By Shankar Vedantam
Washington Post Staff
Writer
Wednesday, September 15, 2004; Page A02
Families and doctors should be cautioned that children taking antidepressant
drugs may be at an increased risk for suicidal behavior and thinking, and the
government should require a prominent "black box" warning label on the
medications, an expert panel concluded yesterday. If adopted, the recommendation by the panel advising the Food and Drug
Administration would mark a significant shift in the government's regulatory
stance toward the widely used drugs -- which include Prozac, Paxil, Zoloft and
Celexa -- for treating children with depression, anxiety, obsessive-compulsive
disorder or other conditions. Such a warning would raise the stakes for physicians deciding whether to
prescribe the drugs and would encourage parents and doctors to pay much closer
attention to research that has raised questions about whether the drugs are safe
and effective for children, experts said. Expressing the dilemma faced by the expert panel, chairman Wayne Goodman, a
psychiatrist at the University of Florida in Gainesville, said he wanted to
discourage casual use of the drugs while preserving doctors' ability to
carefully assess children and prescribe the medications when needed. "We can't ignore there is data out there that points to the effectiveness and
protective action of these drugs against suicide," Goodman said. "Given what we
know, I am not ready to ban the antidepressants." Several psychiatrists told the panel during two days of hearings that the
failure of many studies to show that the drugs worked does not mean they are
ineffective. Many families testified that the medications helped their
children. But panel member Thomas Newman, a professor of epidemiology at the University
of California at San Francisco, said, "We have very strong evidence of harm and
not very strong evidence of efficacy. It would not be bad if use of these drugs
were diminished." The panel's recommendation comes as use of the medications has soared despite
growing evidence of their risks.

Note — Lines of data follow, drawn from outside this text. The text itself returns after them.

(** * CollabSpec backend: authentication and authorization

    A shallow embedding of the authentication subsystem of the CollabSpec
    backend and the properties it is specified to have:

    - [middleware/auth.ts]: [extractToken], [authenticate],
      [optionalAuthenticate], [requireRole], [requireOwnershipOrRole],
      [authRateLimit], [validateTimezone], [validateSession];
    - [services/AuthService.ts]: the constructor, [register], [login],
      [refreshToken], [verifyAccessToken], [generateTokens], [hasPermission],
      [canAccessResource];
    - [routes/auth.ts]: the handlers of [POST /register], [POST /login],
      [POST /refresh] and [POST /logout] with their error mapping, and the
      routes as the router runs them, behind the limiter of [router.use]
      and the middleware of each route;
    - [repositories/UserRepository.ts] and [BaseRepository.ts]:
      [findByEmail], [findById], [create], [updateById], [updateLastSeen],
      [emailExists], [deactivateUser], [reactivateUser], over the [users]
      table of the initial schema, with what PostgreSQL raises and what
      the entity schema refuses; [buildWhereClause], [buildOrderClause]
      and the query text and pagination metadata of [findMany];
    - [services/UserService.ts]: the availability test of
      [getAvailableNow] and the paging of [searchUsers].

    JavaScript numbers that hold integers (millisecond clocks, counters,
    NumericDate claims) are [Z]; strings are [string]; thrown exceptions are
    the left summand of a result. *)

From Stdlib Require Import ZArith Lia Bool Ascii String List DecimalString.
From stdpp Require Import base option gmap strings list fin_maps.

Open Scope string_scope.
Open Scope list_scope.
Open Scope Z_scope.

(* ===================================================================== *)
(** * Part I.  The model                                                  *)
(* ===================================================================== *)

(* --------------------------------------------------------------------- *)
(** ** JavaScript values, exceptions and string primitives               *)
(* --------------------------------------------------------------------- *)

Module Js.

(** Values thrown in the modelled code.  [TokenExpiredError],
    [JsonWebTokenError] and [NotBeforeError] are the three exception
    classes of [jsonwebtoken]; [ZodError] is what a failed [parse] throws;
    [Error msg] is [new Error(msg)]. *)
Inductive JsError : Type :=
| TokenExpiredError
| JsonWebTokenError (msg : string)
| NotBeforeError
| ZodError (issues : list string)
| Error (msg : string).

Many panel members blamed pharmaceutical
industry marketing for prompting clinicians to prescribe the drugs. Short of an outright ban, a "black box" warning is the most serious caution
the FDA can require. Several panel members said they hope it would discourage
drug companies from advertising antidepressants to patients, especially through
television. The warning would not preclude such marketing, experts said, but the
requirement that the caution be included in any ads could make them unappealing
or unfeasible. The rulings came at the end of two days of high drama in Bethesda, where
experts were told about a new FDA analysis of 24 antidepressant trials that
showed that children taking a range of drugs had twice the rate of suicidal
behavior and thinking compared with those who took dummy pills, or placebos. The panel had to wrestle with a problem unique to psychiatry: Depression is
itself associated with suicide, and many specialists believe the drugs reduce
the risk. While there is no conclusive evidence of this, studies have shown that
suicide rates dropped among populations of children as the prescribing of
antidepressants increased. Some experts believe the medications, many of which
belong to a class of drugs called selective serotonin reuptake inhibitors, or
SSRIs, may increase the risk of suicide among some children while reducing it in
others. "If there were no SSRIs, would there be more suicides, fewer suicides or the
same number of suicides in children?" panel member Norman Fost, professor of
pediatrics and bioethics at the University of Wisconsin Medical School, asked at
the start of yesterday's session. Robert J. Temple, the FDA's associate director for medical policy, said there
are no data to answer that question. But most of the panelists agreed that the enthusiasm for the drugs among
American physicians was not supported by the research. Many noted with concern
that with the exception of Prozac, none of the antidepressants have been
approved by the FDA for treating depression in children. Most children are
prescribed the medications "off label" -- based on physicians' belief that the
drugs are safe and effective. Once a drug has been cleared for the market,
physicians are free to use it even for conditions not specifically endorsed by
the agency. The panel's recommendation, on a 15 to 8 vote, left the FDA in the
potentially awkward position of having to warn physicians about using the drugs
for purposes that the agency has not approved. While the agency traditionally avoids telling doctors how to practice
medicine, many panel members argued that drug marketing was superseding science:
Although companies cannot promote most of the antidepressants for childhood
depression -- an unapproved use -- they can aggressively market the same
medications for adults. The experts noted that although Prozac is the only drug specifically approved
to treat depression in children, the top-selling antidepressant for youngsters
is Zoloft. Two trials of Zoloft failed to show the medication was superior to
sugar pills in depressed children. Prozac is no longer being actively marketed because its patent has expired;
Zoloft is still being promoted. Temple said the FDA would weigh whether to include specific information on
each drug's label detailing how the drug had performed in clinical trials.